文中的所有操作都是在之前的文章spark集群的搭建基礎上建立的,重復操作已經簡寫;
之前的配置中使用了master01、slave01、slave02、slave03;
本篇文章還要添加master02和CloudDeskTop兩個節點,並配置好運行環境;
一、流程:
1、在搭建高可用集群之前需要先配置高可用,首先在master01上:
[hadoop@master01 ~]$ cd /software/spark-2.1.1/conf/
[hadoop@master01 conf]$ vi spark-env.sh
export JAVA_HOME=/software/jdk1.7.0_79 export SCALA_HOME=/software/scala-2.11.8 export HADOOP_HOME=/software/hadoop-2.7.3 export HADOOP_CONF_DIR=/software/hadoop-2.7.3/etc/hadoop #Spark歷史服務分配的內存尺寸 export SPARK_DAEMON_MEMORY=512m #這面的這一項就是Spark的高可用配置,如果是配置master的高可用,master就必須有;如果是slave的高可用,slave就必須有;但是建議都配置。 export SPARK_DAEMON_JAVA_OPTS="-Dspark.deploy.recoveryMode=ZOOKEEPER -Dspark.deploy.zookeeper.url=slave01:2181,slave02:2181,slave03:2181 -Dspark.deploy.zookeeper.dir=/spark" #當啟用了Spark的高可用之后,下面的這一項應該被注釋掉(即不能再被啟用,后面通過提交應用時使用--master參數指定高可用集群節點) #export SPARK_MASTER_IP=master01 #export SPARK_WORKER_MEMORY=1500m #export SPARK_EXECUTOR_MEMORY=100m
2、將master01節點上的Spark配置文件spark-env.sh同步拷貝到Spark集群上的每一個Worker節點
[hadoop@master01 software]$ scp -r spark-2.1.1/conf/spark-env.sh slave01:/software/spark-2.1.1/conf/
[hadoop@master01 software]$ scp -r spark-2.1.1/conf/spark-env.sh slave02:/software/spark-2.1.1/conf/
[hadoop@master01 software]$ scp -r spark-2.1.1/conf/spark-env.sh slave03:/software/spark-2.1.1/conf/
3、配置master02的高可用配置:
#拷貝Scala安裝目錄和Spark安裝目錄到master02節點
[hadoop@master01 software]$ scp -r scala-2.11.8 spark-2.1.1 master02:/software/
[hadoop@master02 software]$ su -lc "chown -R root:root /software/scala-2.11.8"
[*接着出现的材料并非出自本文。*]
(* ===== verification/Engine.v ===== *)
(** * savr-daemon: the engine (src/crates/savr-daemon/src/engine.rs)

    The daemon's state as one record, the catalog it builds, the requests it
    answers and the events and pushes it reacts to.  Its locks are taken one
    call at a time, so each operation is a step on the record.  Statements on
    the local database do not fail, except the read of a game's id, whose
    failure the code tells apart. *)

From S2P Require Import Prelude CoreTypes ServerError Auth Blobs Hub ServerDb ServerGc ServerApi Snapshot Archive IpcFrame Manifest LocalState Client Backup Restore ExeIndex Watcher Steam Scan Paths Config.

(** ** ipc.rs: what the GUI sends and gets *)

Record RootSpec := { sp_kind : RootKind; sp_path : string }.
Record CustomGameSpec := {
  cs_title : string;
  cs_install_path : option string;
  cs_save_root : string;
  cs_include : list string;
  cs_exclude : list string;
}.
Inductive ResolveChoice := KeepMine | KeepTheirs | KeepBoth.

Record DaemonStatus := {
  version : string;
  uptime_s : Z;
  rss_bytes : Z;
  watched_games : Z;
  st_server_connected : bool;
  st_last_backup_at : option DateTime;
  pending_outbox : Z;
  autostart_enabled : bool;
}.

Inductive GuiRequest :=
  | ListGames
  | ListRoots
  | AddRoot (spec : RootSpec)
  | RemoveRoot (id : Uuid)
  | BackupNow (game_id : GameId)
  | GuiListVersions (game_id : GameId)
  | GuiRestore (game_id : GameId) (version_id : VersionId)
  | GuiResolveConflict (game_id : GameId) (choice : ResolveChoice)
  | GetStatus
  | GuiGetConfig
  | UpdateConfig (cfg : SyncedConfig)
  | EnterLearnMode (game_id : GameId)
  | PairDevice (url code device_name : string)
  | SetAutostart (enabled : bool)
  | AddCustomGame (spec : CustomGameSpec)
  | RemoveCustomGame (title : string)
  | GetLogs (max_lines : nat)
  | Shutdown.

Inductive DaemonMsg :=
  | Games (l : list Game)
  | Versions (l : list Version)
  | RootsMsg (l : list Root)
  | Logs (l : list string)
  | Status (s : DaemonStatus)
  | ConfigMsg (c : SyncedConfig)
  | Event (e : DetectionEvent)
  | ConflictRaised (game_id : GameId) (tips : list VersionId)
  | Paired (device_id : Uuid)
  | OkMsg
  | ErrorMsg (message : string).

(** [Display] of an error. *)
Class ErrorText := { error_text : AnyError → string }.

(** ** State *)

Record GameEntry := { ge_game : Game; ge_resolved : ResolvedGame }.

Definition backup_job (e : GameEntry) : BackupJob := {|
  job_game_id := g_id (ge_game e);
  patterns := rs_patterns (ge_resolved e);
  anchor := rs_anchor (ge_resolved e);
  registry_keys := rs_registry_keys (ge_resolved e);
  job_excludes := rs_excludes (ge_resolved e);
|}.

Record ConflictTips := { mine : VersionId; theirs : VersionId }.

Record Engine (St : Type) := {
  en_config : DaemonConfig;
  en_restorer : Restorer St;
  secret_store : option Credentials;
  en_events : list DetectionEvent;
  en_exe_index : ExeIndex;
  en_manifest : Manifest;
  en_games : gmap GameId GameEntry;
  conflicts : gmap GameId ConflictTips;
  en_running : gset GameId;
  learn_mode : option GameId;
  server_connected : bool;
  en_device_id : option DeviceId;
}.
#[global] Arguments en_config {St} _.
#[global] Arguments en_restorer {St} _.
#[global] Arguments secret_store {St} _.
#[global] Arguments en_events {St} _.
#[global] Arguments en_exe_index {St} _.
#[global] Arguments en_manifest {St} _.
#[global] Arguments en_games {St} _.
#[global] Arguments conflicts {St} _.
#[global] Arguments en_running {St} _.
#[global] Arguments learn_mode {St} _.
#[global] Arguments server_connected {St} _.
#[global] Arguments en_device_id {St} _.

Section Setters.
Context {St : Type}.
Implicit Type en : Engine St.

Definition with_restorer r en : Engine St :=
  {| en_config := en_config en; en_restorer := r; secret_store := secret_store en; en_events := en_events en;
     en_exe_index := en_exe_index en; en_manifest := en_manifest en; en_games := en_games en; conflicts := conflicts en;
     en_running := en_running en; learn_mode := learn_mode en; server_connected := server_connected en; en_device_id := en_device_id en |}.
Definition with_secret c en : Engine St :=
  {| en_config := en_config en; en_restorer := en_restorer en; secret_store := c; en_events := en_events en;
     en_exe_index := en_exe_index en; en_manifest := en_manifest en; en_games := en_games en; conflicts := conflicts en;
     en_running := en_running en; learn_mode := learn_mode en; server_connected := server_connected en; en_device_id := en_device_id en |}.
Definition with_events l en : Engine St :=
  {| en_config := en_config en; en_restorer := en_restorer en; secret_store := secret_store en; en_events := l;
     en_exe_index := en_exe_index en; en_manifest := en_manifest en; en_games := en_games en; conflicts := conflicts en;
     en_running := en_running en; learn_mode := learn_mode en; server_connected := server_connected en; en_device_id := en_device_id en |}.
Definition with_catalog g x en : Engine St :=
  {| en_config := en_config en; en_restorer := en_restorer en; secret_store := secret_store en; en_events := en_events en;
     en_exe_index := x; en_manifest := en_manifest en; en_games := g; conflicts := conflicts en;
     en_running := en_running en; learn_mode := learn_mode en; server_connected := server_connected en; en_device_id := en_device_id en |}.
Definition set_manifest m en : Engine St :=
  {| en_config := en_config en; en_restorer := en_restorer en; secret_store := secret_store en; en_events := en_events en;
     en_exe_index := en_exe_index en; en_manifest := m; en_games := en_games en; conflicts := conflicts en;
     en_running := en_running en; learn_mode := learn_mode en; server_connected := server_connected en; en_device_id := en_device_id en |}.
Definition with_conflicts c en : Engine St :=
  {| en_config := en_config en; en_restorer := en_restorer en; secret_store := secret_store en; en_events := en_events en;
     en_exe_index := en_exe_index en; en_manifest := en_manifest en; en_games := en_games en; conflicts := c;
     en_running := en_running en; learn_mode := learn_mode en; server_connected := server_connected en; en_device_id := en_device_id en |}.
Definition with_running r en : Engine St :=
  {| en_config := en_config en; en_restorer := en_restorer en; secret_store := secret_store en; en_events := en_events en;
     en_exe_index := en_exe_index en; en_manifest := en_manifest en; en_games := en_games en; conflicts := conflicts en;
     en_running := r; learn_mode := learn_mode en; server_connected := server_connected en; en_device_id := en_device_id en |}.
Definition with_learn l en : Engine St :=
  {| en_config := en_config en; en_restorer := en_restorer en; secret_store := secret_store en; en_events := en_events en;
     en_exe_index := en_exe_index en; en_manifest := en_manifest en; en_games := en_games en; conflicts := conflicts en;
     en_running := en_running en; learn_mode := l; server_connected := server_connected en; en_device_id := en_device_id en |}.
Definition with_connected b en : Engine St :=
  {| en_config := en_config en; en_restorer := en_restorer en; secret_store := secret_store en; en_events := en_events en;
     en_exe_index := en_exe_index en; en_manifest := en_manifest en; en_games := en_games en; conflicts := conflicts en;
     en_running := en_running en; learn_mode := learn_mode en; server_connected := b; en_device_id := en_device_id en |}.
Definition with_device d en : Engine St :=
  {| en_config := en_config en; en_restorer := en_restorer en; secret_store := secret_store en; en_events := en_events en;
     en_exe_index := en_exe_index en; en_manifest := en_manifest en; en_games := en_games en; conflicts := conflicts en;
     en_running := en_running en; learn_mode := learn_mode en; server_connected := server_connected en; en_device_id := d |}.

Definition en_local en : LocalState := d_local (r_daemon (en_restorer en)).
Definition en_client en : ServerClient := fst (d_net (r_daemon (en_restorer en))).
Definition en_disk en : Node := r_disk (en_restorer en).
End Setters.

(** What an operation reads besides its state: clocks, minted ids, whether a
    database read or the secret store fails, and facts of the process. *)
Record Readings := {
  e_backup : BackupEnv;
  e_wall : Z;
  e_game_uuid : string → Uuid;
  e_root_uuid : nat → Uuid;
  e_read_ok : string → bool;
  e_store_ok : bool;
  e_os : Os;
  e_roots : Roots;
  e_version : string;
  e_uptime : Z;
  e_rss : Z;
  e_elsewhere : string → Request → result AnyError HttpResponse;
  e_autostart : bool;
  e_set_autostart : bool → result AnyError unit;
  e_logs : nat → list string;
}.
#拷貝環境配置/etc/profile到master02節點
[hadoop@master01 software]$ su -lc "scp -r /etc/profile master02:/etc/"
#讓環境配置立即生效
[hadoop@master01 software]$ su -lc "source /etc/profile"
4、配置CloudDeskTop的高可用配置,方便在eclipse進行開發:
#拷貝Scala安裝目錄和Spark安裝目錄到CloudDeskTop節點
[hadoop@master01 software]$ scp -r scala-2.11.8 spark-2.1.1 CloudDeskTop:/software/
[hadoop@CloudDeskTop software]$ su -lc "chown -R root:root /software/scala-2.11.8"
#拷貝環境配置/etc/profile到CloudDeskTop節點
[hadoop@CloudDeskTop software]$ vi /etc/profile
JAVA_HOME=/software/jdk1.7.0_79 HADOOP_HOME=/software/hadoop-2.7.3 HBASE_HOME=/software/hbase-1.2.6 SQOOP_HOME=/software/sqoop-1.4.6 SCALA_HOME=/software/scala-2.11.8 SPARK_HOME=/software/spark-2.1.1 PATH=$PATH:$JAVA_HOME/bin:$JAVA_HOME/lib:$HADOOP_HOME/bin:$HADOOP_HOME/sbin:$HBASE_HOME/bin:$SQOOP_HOME/bin:$SCALA_HOME/bin::$SPARK_HOME/bin: export PATH JAVA_HOME HADOOP_HOME HBASE_HOME SQOOP_HOME SCALA_HOME SPARK_HOME
#讓環境配置立即生效:(大數據學習交流群:217770236 讓我我們一起學習大數據)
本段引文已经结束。